Warm boots and socks all help towards warm feet but the key factor is a boot that fits well.  If you've got a boot that's too small and you foots crammed in with no movement possible or too big and you have to engage a 3:1 pulley to get the laces tight enough to climb without an inch of heel lift you're going to get cold feet no matter how good the boots and socks are.

Tony changing back into his socks and boots after the rock buttress on Kyashar


Saturday, 12 March 2011

Winter Returns

Nipped out for a quick ski with Pete Benson today, unfortunately the weather came in a lot earlier than forecast so we didn't get to see much.  We skinned up Lurcher's Gully and over to the March  Burn from where we dropped down to the Lairig Ghru.  We'd intended to head up onto Braeriach and find some gullies to ski but with the weather rapidly deteriorating we took a rising traverse back to the top of Lurcher's and back down to the car.  Not the best ski ever but good to get out and stretch the legs.
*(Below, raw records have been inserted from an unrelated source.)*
(** A request whose token is the string of its forwarded address. *)
Definition scope_same_string : Scope :=
  http_scope (Some ("10.0.0.1", 40000))
             [("x-forwarded-for", "abc"); ("authorization", "abc")].

(** A forwarded request on a transport that reports no peer. *)
Definition scope_no_client_forwarded : Scope :=
  http_scope None [("x-forwarded-for", "10.0.0.7")].

(** Requests on a transport that reports no peer, from the forwarded
    address and with the token of [scope_busy]. *)
Definition scope_no_client_busy : Scope :=
  http_scope None [("x-forwarded-for", "10.0.0.7"); ("authorization", "tok")].

Definition scope_no_client_token : Scope :=
  http_scope None [("authorization", "tok")].

(** Two requests in a row. *)
Definition sample_requests : list (Scope * string * string) :=
  [(scope_forwarded_abc, "receive", "send");
   (scope_token_abc, "receive", "send")].

(** ** Notions used in the statements about sequences of checks and calls *)

(** Whether a call ended in a response of the middleware itself. *)
Definition rejected {ASGIApp Receive Send : Type}
    (o : @outcome ASGIApp Receive Send) : bool :=
  match o with
  | Respond _ _ _ _ => true
  | _ => false
  end.

(** How many further rate checks are allowed for an identifier whose record
    is [o]: the first check of an identifier without a record is allowed
    whatever the limit is, a check on a record is allowed while the count is
    below the limit. *)
Definition quota {ASGIApp Redis : Type}
    (self : @ThrottlingMiddleware ASGIApp Redis) (o : option counter) : nat :=
  match o with
  | None => Z.to_nat (Z.max 1 (limit self))
  | Some c => Z.to_nat (limit self - value c)
  end.

(** The record of an identifier after [n] rate checks in a row, from the
    record [o] before them. *)
Definition counted {ASGIApp Redis : Type}
    (self : @ThrottlingMiddleware ASGIApp Redis) (o : option counter)
    (n : nat) : option counter :=
  match n with
  | O => o
  | S _ =>
      Some match o with
           | None =>
               Counter (Z.max 1 (Z.min (Z.of_nat n) (limit self)))
                       (Some (window self))
           | Some c =>
               Counter (Z.max (value c)
                              (Z.min (value c + Z.of_nat n) (limit self)))
                       (ttl c)
           end
  end.

(** Requests served one after the other on the same store. *)
Fixpoint serve {ASGIApp Receive Send Redis : Type}
    (self : @ThrottlingMiddleware ASGIApp Redis)
    (requests : list (Scope * Receive * Send))
    : M (list (@outcome ASGIApp Receive Send)) :=
  match requests with
  | [] => ret []
  | (scope, receive, send) :: rest =>
      let! o := call self scope receive send in
      let! os := serve self rest in
      ret (o :: os)
  end.

(** Every record was created by the middleware and is within its limit. *)
Definition well_counted {ASGIApp Redis : Type}
    (self : @ThrottlingMiddleware ASGIApp Redis) (w : world) : Prop :=
  forall k c, db w !! k = Some c ->
    ttl c = Some (window self) /\ 1 <= value c <= Z.max 1 (limit self).

(** From [w] to [w'] no record was removed or given another expiry, and no
    count went down or rose above both its old value and the limit. *)
Definition kept {ASGIApp Redis : Type}
    (self : @ThrottlingMiddleware ASGIApp Redis) (w w' : world) : Prop :=
  forall k c, db w !! k = Some c ->
    exists c', db w' !! k = Some c' /\ ttl c' = ttl c /\
               value c <= value c' <= Z.max (value c) (limit self).

(** From [w] to [w'] the record of [k] stayed as it was and no command
    addressed [k]. *)
Definition untouched (k : string) (w w' : world) : Prop :=
  db w' !! k = db w !! k /\
  exists cs, log w' = log w ++ cs /\ Forall (fun cmd => cmd_key cmd <> k) cs.

(** ** One rate check, case by case *)

Section RateCheck.

Context {ASGIApp Redis : Type}.
Variable self : @ThrottlingMiddleware ASGIApp Redis.

Lemma has_exceeded_absent (identifier : string) (w : world) :
  db w !! identifier = None ->
  has_exceeded_rate_limit self identifier w =
    (false,
     World (<[identifier := Counter 1 (Some (window self))]> (db w))
           (log w ++ [GET identifier; SET identifier 1 (window self)])).
Proof.
  intros Hnone.
  unfold has_exceeded_rate_limit, bind, redis_get, redis_set, ret, issue.
  rewrite Hnone. cbn. by rewrite <- app_assoc.
Qed.
(** * Upload page and video tag: handlers of the two view components

    The two React components of the repository are embedded as functions on
    an explicit component state.  A handler that calls setters, touches a ref
    or talks to a collaborator (the socket, the notification slice, the
    router, the media element) becomes a state-passing function that also
    returns the list of collaborator calls it made, in order. *)

From Stdlib Require Import String List ZArith QArith Bool Lia Sorted.
Import ListNotations.
Open Scope string_scope.
Open Scope list_scope.
Open Scope Z_scope.

(** ** Upload page (upload-page component) *)

Module Upload.

(** The fields of a browser [File] that the page reads. *)
Record File := mkFile { type : string; size : Z }.

(** A handle on the socket returned by [createVideo]. *)
Definition Socket := nat.

(** State variable [compressionProgress]. *)
Record CompressionProgress := mkCompression { percent : Z; eta : string }.

(** Entries of the multipart body built by [onSubmit]. *)
Inductive FormEntry :=
| FormText (value : string)
| FormBlob (file : File).

Definition FormData := list (string * FormEntry).

(** Calls made to collaborators. *)
Inductive Effect :=
| ShowNotification (kind message : string)
| CreateVideo (formData : FormData) (meta : list (string * string))
| SocketEmit (sock : Socket) (event : string)
| SocketDisconnect (sock : Socket)
| Navigate (path : string).

(** Refs and state variables of [UploadPage]. *)
Record UploadState := mkUpload {
  socketRef : option Socket;
  isLoading : bool;
  videoFile : option File;
  uploadProgress : Z;
  compressionProgress : CompressionProgress;
  showProgressBox : bool
}.

(** Values of the hooks on first render. *)
Definition initialState : UploadState :=
  mkUpload None false None 0 (mkCompression 0 "") false.

(** *** Handler monad: state, thrown errors and collaborator calls *)

Inductive Completion (A : Type) :=
| Normal (a : A)
| Throw (message : string).
Arguments Normal {A} a.
Arguments Throw {A} message.

Record Run (A : Type) := mkRun {
  outcome : Completion A;
  after : UploadState;
  effects : list Effect
}.
Arguments mkRun {A} outcome after effects.
Arguments outcome {A}.
Arguments after {A}.
Arguments effects {A}.

Definition Action (A : Type) := UploadState -> Run A.

Definition ret {A} (a : A) : Action A := fun s => mkRun (Normal a) s [].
Up high there is a lot of snow being transported by the easterly winds we're getting at the moment which will be loading a lot of slopes and giving a very high avalanche danger.  But back at the car park there was very little wind and a lot of snow falling.  Could be some good skiing low down over the next few days.


Not the best skiing in the world, an inch of fresh on top of bullet hard neve...

Ski touring Cairngorm style

Monday, 7 March 2011

British Mountain Guides Winter Test - take two next year...

After a very hard 6 days on the winter test we eventually finished on Friday.  Unfortunately I didn't quite get the result I was hoping for and have to come back next year to redo two days.  Anyway it wasn't all doom and gloom so a big congratulations to Andy, Andy and Chids who sailed straight through, my heads still a bit hazy from Friday nights celebrations with them!

It's definitely a disappointment and a bit of a blow to plans but looking back at it I think it's a very fair result from what I thought was a really well run assessment week.  I had a shocking day on Thursday, the first client day, and my teaching definitely wasn't up to scratch, I knew this from the summer test so I've only got myself to blame for not doing more about it.  Most importantly though I feel I've come away from the week having learnt A LOT about guiding, something that can only stand me in good stead for the future.

So the plan now? In the short term it's hunt for some work, hopefully get out climbing for myself again and get my head down with last minute plans for the fast approaching Kyashar expedition.  After the initial disappointment that I won't be heading out to the Alps for my first season as an Aspirant Guide I'm now really looking forward to spending the summer in the UK enjoying rock climbing again and maybe even pushing my grade that seems to have plateaued for the last 7 years.